Saved data entries
• • •

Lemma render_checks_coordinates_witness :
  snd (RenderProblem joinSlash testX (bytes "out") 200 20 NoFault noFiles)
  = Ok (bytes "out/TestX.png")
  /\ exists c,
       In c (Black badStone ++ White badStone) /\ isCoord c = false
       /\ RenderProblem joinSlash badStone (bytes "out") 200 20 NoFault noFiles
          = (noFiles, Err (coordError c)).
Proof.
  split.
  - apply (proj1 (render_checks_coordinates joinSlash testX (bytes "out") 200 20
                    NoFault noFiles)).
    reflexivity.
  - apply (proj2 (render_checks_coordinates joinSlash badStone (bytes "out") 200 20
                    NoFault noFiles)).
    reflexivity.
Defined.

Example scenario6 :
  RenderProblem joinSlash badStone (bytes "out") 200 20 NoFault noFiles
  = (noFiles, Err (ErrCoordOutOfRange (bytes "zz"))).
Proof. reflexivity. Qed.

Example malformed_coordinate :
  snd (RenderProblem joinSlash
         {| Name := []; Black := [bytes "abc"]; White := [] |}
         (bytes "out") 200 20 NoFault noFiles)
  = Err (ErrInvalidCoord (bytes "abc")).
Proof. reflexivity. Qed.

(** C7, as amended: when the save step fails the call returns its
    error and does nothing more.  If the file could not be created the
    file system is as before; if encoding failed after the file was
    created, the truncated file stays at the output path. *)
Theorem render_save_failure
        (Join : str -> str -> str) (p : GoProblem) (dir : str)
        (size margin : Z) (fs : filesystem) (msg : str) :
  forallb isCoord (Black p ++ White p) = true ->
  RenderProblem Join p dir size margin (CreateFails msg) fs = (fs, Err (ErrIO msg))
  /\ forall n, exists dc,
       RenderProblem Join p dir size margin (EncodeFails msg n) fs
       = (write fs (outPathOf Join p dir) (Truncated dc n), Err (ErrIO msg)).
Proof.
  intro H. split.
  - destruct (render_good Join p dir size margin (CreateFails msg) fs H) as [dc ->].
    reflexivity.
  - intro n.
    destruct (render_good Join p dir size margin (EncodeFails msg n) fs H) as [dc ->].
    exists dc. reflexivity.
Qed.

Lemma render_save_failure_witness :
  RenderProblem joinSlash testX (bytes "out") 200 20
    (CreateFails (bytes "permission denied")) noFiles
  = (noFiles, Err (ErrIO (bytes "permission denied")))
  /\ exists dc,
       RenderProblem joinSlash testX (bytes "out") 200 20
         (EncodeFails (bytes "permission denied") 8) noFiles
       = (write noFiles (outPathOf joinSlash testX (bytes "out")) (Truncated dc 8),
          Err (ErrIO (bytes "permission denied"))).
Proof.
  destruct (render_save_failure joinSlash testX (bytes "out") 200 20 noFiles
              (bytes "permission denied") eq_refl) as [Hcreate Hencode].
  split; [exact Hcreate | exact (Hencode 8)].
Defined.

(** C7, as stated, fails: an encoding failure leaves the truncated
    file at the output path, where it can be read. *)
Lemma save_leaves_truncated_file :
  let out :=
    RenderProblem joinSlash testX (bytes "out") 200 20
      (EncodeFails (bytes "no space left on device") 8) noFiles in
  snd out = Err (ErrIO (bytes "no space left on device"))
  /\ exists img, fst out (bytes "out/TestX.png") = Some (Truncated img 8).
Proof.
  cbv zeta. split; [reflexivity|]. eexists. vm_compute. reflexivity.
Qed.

• • •

● Directions: In the data above, find each line that has the word "size" and copy it out.

● Output below:
        (size margin : Z) (fs : filesystem) (msg : str) :
  RenderProblem Join p dir size margin (CreateFails msg) fs = (fs, Err (ErrIO msg))
       RenderProblem Join p dir size margin (EncodeFails msg n) fs
  - destruct (render_good Join p dir size margin (CreateFails msg) fs H) as [dc ->].
    destruct (render_good Join p dir size margin (EncodeFails msg n) fs H) as [dc ->].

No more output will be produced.